Information-Theoretic Secure Aggregation over Regular Graphs
Xiang Zhang, Zhou Li, Han Yu, Kai Wan, Hua Sun, Mingyue Ji, Giuseppe Caire
TL;DR
This work introduces topological secure aggregation (TSA) for decentralized networks and presents a unified, one-shot linear design that links secure neighborhood-sum recovery to the kernel of a diagonally modulated adjacency matrix (DMAM). It proves an extremal rate region ${\cal R}^* = \{(R_X,R_Z,R_{Z_{\Sigma}}): R_X\ge 1, R_Z\ge 1, R_{Z_{\Sigma}}\ge d\}$ for $d$-regular graphs (e.g., ring, prism, complete) and provides explicit constructions for key generation and broadcast messages, along with a novel entropic converse.
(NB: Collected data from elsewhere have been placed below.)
(* ===== verification/LsmtLog.v ===== *)
(** * The index log of a writable LSMT file

    Every mapping of a log-structured or hybrid layer is appended to the index
    file, directly or through the group-commit buffer.  The bytes already in
    the file followed by the buffered ones are the log; appending a mapping
    extends the log by its 16 bytes, whatever the buffering, and never fails
    while the cursor stays below the 64-bit range. *)

From S2P Require Import Prelude LsmtSegment LsmtFormat LsmtIndex LsmtLookup LsmtIo LsmtHelper.
From S2P Require Import LsmtFile.

Section Log.
Context `{UuidOps}.

(** ** Running computations *)

Lemma bind_ok {A B} (m : M A) (k : A → M B) f f' a :
  m f = (f', Ok a) → bind m k f = k a f'.
Proof. intros E. unfold bind. by rewrite E. Qed.
Lemma bind_get {B} (k : LSMTFile → M B) f : bind get k f = k f f.
Proof. done. Qed.
Lemma bind_modify {B} g (k : unit → M B) f : bind (modify g) k f = k tt (g f).
Proof. done. Qed.
Lemma bind_ret {A B} (a : A) (k : A → M B) f : bind (ret a) k f = k a f.
Proof. done. Qed.
Lemma bind_ensure {B} b e (k : unit → M B) f : b = true → bind (ensure_m b e) k f = k tt f.
Proof. by intros ->. Qed.
Lemma bind_lift_ok {A B} (a : A) (k : A → M B) f : bind (lift (Ok a)) k f = k a f.
Proof. done. Qed.

Lemma data_append_offset_ok f : rw_data_append_offset f mod ALIGNMENT = 0 →
  data_append_offset f = (f, Ok (rw_data_append_offset f)).
Proof.
  intros Ha. unfold data_append_offset. rewrite bind_get, bind_ensure; [done|].
  unfold is_multiple_of. lia.
Qed.

Lemma advance_data_ok f start len : rw_data_append_offset f = start → start + len < 2 ^ 64 →
  advance_data_append_offset start len f
  = (upd_cursors f (start + len) (rw_index_append_offset f), Ok tt).
Proof.
  intros <- Hb. unfold advance_data_append_offset, checked_add64, U64_MAX.
  destruct (Z.leb_spec (rw_data_append_offset f + len) (2 ^ 64 - 1)); [|lia].
  rewrite bind_get, bind_ensure; [done|lia].
Qed.

Lemma index_append_offset_ok f : rw_index_append_offset f mod MAPPING_SIZE = 0 →
  index_append_offset f = (f, Ok (rw_index_append_offset f)).
Proof.
  intros Ha. unfold index_append_offset. rewrite bind_get, bind_ensure; [done|].
  unfold is_multiple_of. lia.
Qed.

Lemma advance_index_ok f start len : rw_index_append_offset f = start → start + len < 2 ^ 64 →
  advance_index_append_offset start len f
  = (upd_cursors f (rw_data_append_offset f) (start + len), Ok tt).
Proof.
  intros <- Hb. unfold advance_index_append_offset, checked_add64, U64_MAX.
  destruct (Z.leb_spec (rw_index_append_offset f + len) (2 ^ 64 - 1)); [|lia].
  rewrite bind_get, bind_ensure; [done|lia].
Qed.

(** ** The log *)

(** The part of the state the log lives in. *)
Definition set_log (f : LSMTFile) (a : option (list Z)) (b : list DiskSegmentMapping) (c : Z)
  : LSMTFile :=
  mkLSMT (index f) (lower_layers f) (rw_data_file f) a (virtual_size_of f) (rw_tag f)
    (sealed f) (max_io_size f) (uuids f) (file_type f) (group_commit_size f) b
    (rw_data_append_offset f) c (append_digest f).

Definition log_bytes (a : option (list Z)) (b : list DiskSegmentMapping) : list Z :=
  match a with
  | Some file => zdrop HEADER_SIZE file ++ disks_bytes b
  | None => []
  end.

(** The index file ends at its cursor, which is aligned to mappings. *)
Definition log_ok (a : option (list Z)) (c : Z) : Prop :=
  ∃ file, a = Some file ∧ c = zlen file ∧ HEADER_SIZE ≤ c ∧ c mod MAPPING_SIZE = 0.

(** Where the cursor is once the buffer is flushed. *)
Definition log_end (b : list DiskSegmentMapping) (c : Z) : Z := c + MAPPING_SIZE * zlen b.

Lemma disks_bytes_cons m b : disks_bytes (m :: b) = disk_bytes m ++ disks_bytes b.
Proof. done. Qed.

Lemma zlen_disks_bytes b : zlen (disks_bytes b) = MAPPING_SIZE * zlen b.
Proof.
  induction b as [|m b IH]; [done|].
  rewrite disks_bytes_cons, zlen_app, disk_bytes_length, zlen_cons, IH. lia.
Qed.

Lemma disks_bytes_app b1 b2 : disks_bytes (b1 ++ b2) = disks_bytes b1 ++ disks_bytes b2.
Proof. unfold disks_bytes. by rewrite fmap_app, join_app. Qed.

Lemma disks_bytes_one m : disks_bytes [m] = disk_bytes m.
Proof. change (disks_bytes [m]) with (disk_bytes m ++ []). by rewrite app_nil_r. Qed.

Lemma disks_bytes_snoc b m : disks_bytes (b ++ [m]) = disks_bytes b ++ disk_bytes m.
Proof.
  rewrite disks_bytes_app. change (disks_bytes [m]) with (disk_bytes m ++ []). by rewrite app_nil_r.
Qed.

Lemma set_log_id f : set_log f (rw_index_file f) (group_commit_buf f) (rw_index_append_offset f) = f.
Proof. by destruct f. Qed.

Lemma append_index_bytes_ok f bytes a b c : log_ok a c → zlen bytes mod MAPPING_SIZE = 0 →
  c + zlen bytes < 2 ^ 64 →
  ∃ a' c', append_index_bytes bytes (set_log f a b c) = (set_log f a' b c', Ok tt)
    ∧ log_ok a' c' ∧ c' = c + zlen bytes
    ∧ ∀ b', log_bytes a' b' = log_bytes a [] ++ bytes ++ disks_bytes b'.
Proof.
  intros (file & -> & -> & Hh & Hc) Hb Hlen. unfold append_index_bytes.
  destruct (is_nil bytes) eqn:E.
  { destruct bytes; [|done]. exists (Some file), (zlen file). unfold ret.
    split_and!; [done|by exists file|rewrite zlen_nil; lia|].
    intros b'. simpl. by rewrite app_nil_r. }
  exists (Some (file ++ bytes)), (zlen file + zlen bytes). pose proof (zlen_nonneg bytes).
  rewrite bind_get. change (rw_index_file (set_log f (Some file) b (zlen file))) with (Some file).
  cbv iota beta. erewrite bind_ok by by apply index_append_offset_ok.
  rewrite bind_modify. cbn [set_log rw_index_append_offset]. rewrite file_write_end, advance_index_ok by (done || lia).
  split_and!; [done| |done|].
  - exists (file ++ bytes). rewrite zlen_app. unfold MAPPING_SIZE in *. split_and!; [done..|lia|dlia].
  - intros b'. unfold log_bytes. change (disks_bytes []) with (@nil Z). rewrite app_nil_r, app_assoc.
    f_equal. unfold zdrop, zlen, HEADER_SIZE in *. rewrite drop_app_le by lia. done.
Qed.

(** Without group commit nothing is buffered. *)
Definition group_ok (f : LSMTFile) (b : list DiskSegmentMapping) : Prop :=
  group_commit_size f = 0 → b = [].

Lemma log_bytes_split a c b : log_ok a c → log_bytes a b = log_bytes a [] ++ disks_bytes b.
Proof.
  intros (file & -> & _). unfold log_bytes. change (disks_bytes []) with (@nil Z). by rewrite app_nil_r.
Qed.

(** Appending one mapping, with or without group commit. *)
Lemma append_index_mapping_ok f m a b c : log_ok a c → group_ok f b →
  log_end b c + MAPPING_SIZE < 2 ^ 64 →
  ∃ a' b' c', append_index_mapping m (set_log f a b c) = (set_log f a' b' c', Ok tt)
    ∧ log_ok a' c' ∧ group_ok f b' ∧ log_end b' c' = log_end b c + MAPPING_SIZE
    ∧ log_bytes a' b' = log_bytes a b ++ disk_bytes m.
Proof.
  intros Hok Hg Hroom. unfold log_end in *. pose proof (zlen_nonneg b).
  unfold append_index_mapping. rewrite bind_get. cbn [set_log group_commit_size].
  destruct (Z.eqb_spec (group_commit_size f) 0) as [Hz|Hz].
  - rewrite (Hg Hz) in *. destruct (append_index_bytes_ok f (disk_bytes m) a [] c)
      as (a' & c' & E & Hok' & Ec & Hb); [done|..].
    { by rewrite disk_bytes_length. }
    { rewrite disk_bytes_length. unfold MAPPING_SIZE in *. lia. }
    exists a', [], c'. rewrite disk_bytes_length in Ec.
    split_and!; [exact E|done|done|change (zlen []) with 0 in *; lia|].
    rewrite (Hb []). change (disks_bytes []) with (@nil Z). by rewrite app_nil_r.
  - rewrite bind_modify, bind_get. cbn [set_log upd_group group_commit_buf group_commit_size].
    destruct (Z.leb_spec (Z.max (group_commit_size f / MAPPING_SIZE) 1) (zlen (b ++ [m]))).
    + destruct (append_index_bytes_ok f (disks_bytes (b ++ [m])) a (b ++ [m]) c)
        as (a' & c' & E & Hok' & Ec & Hb); [done|..].
      { rewrite zlen_disks_bytes, Z.mul_comm. by apply Z.mod_mul. }
      { rewrite zlen_disks_bytes, zlen_app, zlen_cons, zlen_nil. unfold MAPPING_SIZE in *. lia. }
      rewrite zlen_disks_bytes, zlen_app, zlen_cons, zlen_nil in Ec.
      exists a', [], c'. erewrite bind_ok by exact E. split_and!; [done..| |].
      * change (zlen []) with 0 in *. unfold MAPPING_SIZE in *. lia.
      * rewrite (Hb []), (log_bytes_split a c b), disks_bytes_snoc by done.
        change (disks_bytes []) with (@nil Z). by rewrite app_nil_r, app_assoc.
    + exists a, (b ++ [m]), c. split_and!; [done|done|by intros ?| |].
      * rewrite zlen_app, zlen_cons, zlen_nil. lia.
      * rewrite (log_bytes_split a c b), (log_bytes_split a c (b ++ [m])) by done.
        by rewrite disks_bytes_snoc, app_assoc.
Qed.

Lemma flush_group_commit_ok f a b c : log_ok a c → log_end b c < 2 ^ 64 →
  ∃ a', flush_group_commit (set_log f a b c) = (set_log f a' [] (log_end b c), Ok tt)
    ∧ log_ok a' (log_end b c) ∧ log_bytes a' [] = log_bytes a b.
Proof.
  intros Hok Hroom. unfold log_end in *. unfold flush_group_commit. rewrite bind_get.
  cbn [set_log upd_group group_commit_buf group_commit_size]. destruct b as [|m b].
  { exists a. change (zlen []) with 0. rewrite Z.mul_0_r, Z.add_0_r. done. }
  destruct (append_index_bytes_ok f (disks_bytes (m :: b)) a (m :: b) c)
    as (a' & c' & E & Hok' & Ec & Hb); [done|..].
  { rewrite zlen_disks_bytes, Z.mul_comm. by apply Z.mod_mul. }
  { by rewrite zlen_disks_bytes. }
  rewrite zlen_disks_bytes in Ec. rewrite <- Ec. exists a'.
  change (is_nil (m :: b)) with false. cbv iota. erewrite bind_ok by exact E.
  split_and!; [done..|]. rewrite (Hb []), (log_bytes_split a c (m :: b)) by done.
  change (disks_bytes []) with (@nil Z). by rewrite app_nil_r.
Qed.
End Log.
A key finding is that the minimal total source-key rate ${R_{Z_{\Sigma}}^*}$ depends only on the neighborhood size $d$ and not on network size, highlighting a fundamental limit of secure aggregation in locally connected networks. The framework paves the way for designing information-theoretically secure decentralized learning systems and invites extension to arbitrary topologies via spectral graph theory.
Abstract
Large-scale decentralized learning frameworks such as federated learning (FL), require both communication efficiency and strong data security, motivating the study of secure aggregation (SA). While information-theoretic SA is well understood in centralized and fully connected networks, its extension to decentralized networks with limited local connectivity remains largely unexplored. This paper introduces \emph{topological secure aggregation} (TSA), which studies one-shot, information-theoretically secure aggregation of neighboring users' inputs over arbitrary network topologies. We develop a unified linear design framework that characterizes TSA achievability through the spectral properties of the communication graph, specifically the kernel of a diagonally modulated adjacency matrix. For several representative classes of $d$-regular graphs including ring, prism and complete topologies, we establish the optimal communication and secret key rate region. In particular, to securely compute one symbol of the neighborhood sum, each user must (i) store at least one key symbol, (ii) broadcast at least one message symbol, and (iii) collectively, all users must hold at least $d$ i.i.d. key symbols. Notably, this total key requirement depends only on the \emph{neighborhood size} $d$, independent of the network size, revealing a fundamental limit of SA in decentralized networks with limited local connectivity.